Members of Poland’s conservative nationalist ruling party have also consistently echoed Orban’s thinking on migration to protect Poland’s identity as a Christian nation and guarantee its security, they say, arguing that large Muslim populations could raise the risk of terror threats.

But none of these arguments has been applied to their Ukrainian neighbors, with whom they share historical and cultural ties. Parts of Ukraine today were once also parts of Poland and Hungary. Over 1 million Ukrainians live and work in Poland and hundreds of thousands more are scattered across Europe. Some 150,000 ethnic Hungarians also live in Western Ukraine, many of whom have Hungarian passports.

“It is not completely unnatural for people to feel more comfortable with people who come from nearby, who speak the (similar) language or have a (similar) culture,” Crisp said.

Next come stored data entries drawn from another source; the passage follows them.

Definition small_params : fcgi_cli :=
  Cli 258 (Buf 0 0 []) (Buf 8 7 [1; 1; 97; 98; 1; 0; 99; 0]) (Buf 0 0 []) RSTATE_INCOMPLETE PSTATE_DONE 0 3.

Lemma small_params_wf : wf (params small_params).
Proof. constructor; cbn; [lia|done|by exists 1|repeat constructor; by cbv]. Qed.

Lemma fcgi_params_roundtrip_witness : all_pairs 3 small_params 0 (Pair 0 0 0 0) = Ret ([(lit "a", lit "b"); (lit "c", [])], len (params small_params)).
Proof. apply (fcgi_params_roundtrip small_params small_params_wf [(lit "a", lit "b"); (lit "c", [])]); [done|done|by repeat constructor]. Defined.

(** a path of 250 bytes *)
Definition long_uri : bytes := 47 :: replicate 249 97.
Definition long_params : bytes := enc_pair (lit "REQUEST_URI", long_uri).
Definition long_cli : fcgi_cli :=
  Cli 258 (Buf 0 0 []) (Buf 272 (zlen long_params) (long_params ++ replicate 6 0)) (Buf 0 0 []) RSTATE_INCOMPLETE PSTATE_DONE 0 3.

Lemma long_cli_wf : wf (params long_cli).
Proof.
  constructor; [by vm_compute|by vm_compute|by exists 34|]. apply Forall_forall. intros x Hx. vm_compute in Hx.
  repeat (apply elem_of_cons in Hx as [->|Hx]; [by cbv|]). by apply not_elem_of_nil in Hx.
Qed.

Lemma fcgi_long_value_misread_witness :
  (fcgi_cli_next_param long_cli 0 (Pair 0 0 0 0) = Ret (0, Pair 0 0 0 0, FCGI_OK) \/
   exists off p, fcgi_cli_next_param long_cli 0 (Pair 0 0 0 0) = Ret (off, p, FCGI_AGAIN) /\
     2 ^ 64 - 2 ^ 31 <= valuelen p < 2 ^ 64 /\ rds (data (params long_cli)) (value p) (valuelen p) = OutOfBounds) /\
  fcgi_cli_next_param long_cli 0 (Pair 0 0 0 0) = Ret (10, Pair 11 (2 ^ 64 - 6) 5 16, FCGI_AGAIN).
Proof.
  destruct (fcgi_long_value_misread long_cli long_cli_wf [] (lit "REQUEST_URI") long_uri [] (Pair 0 0 0 0)) as [H1 H2]; [by vm_compute..|].
  split; [exact H1|apply H2; by vm_compute].
Defined.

But as more and more people scrambled to flee as Russia advanced, several reports emerged of non-white residents of Ukraine, including Nigerians, Indians and Lebanese, getting stuck at the border with Poland. Unlike Ukrainians, many non-Europeans need visas to get into neighboring countries. Embassies from around the world were scrambling to assist their citizens struggling to get through chaotic border crossings out of Ukraine.

Videos shared on social media posted under the hashtag #AfricansinUkraine allegedly showed African students being held back from boarding trains out of Ukraine — to make space for Ukrainians.

In Poland, Ruchir Kataria, an Indian volunteer, told the Associated Press on Sunday that his compatriots got stuck on the Ukrainian side of the border crossing leading into Medyka, Poland. In Ukraine, they were initially told to go to Romania hundreds of kilometers away, he said, after they had already made long journeys on foot to the border, not eating for three days. Finally, on Monday they got through.

The United Nations Refugee Agency has urged “receiving countries (to) continue to welcome all those fleeing conflict and insecurity — irrespective of nationality and race.”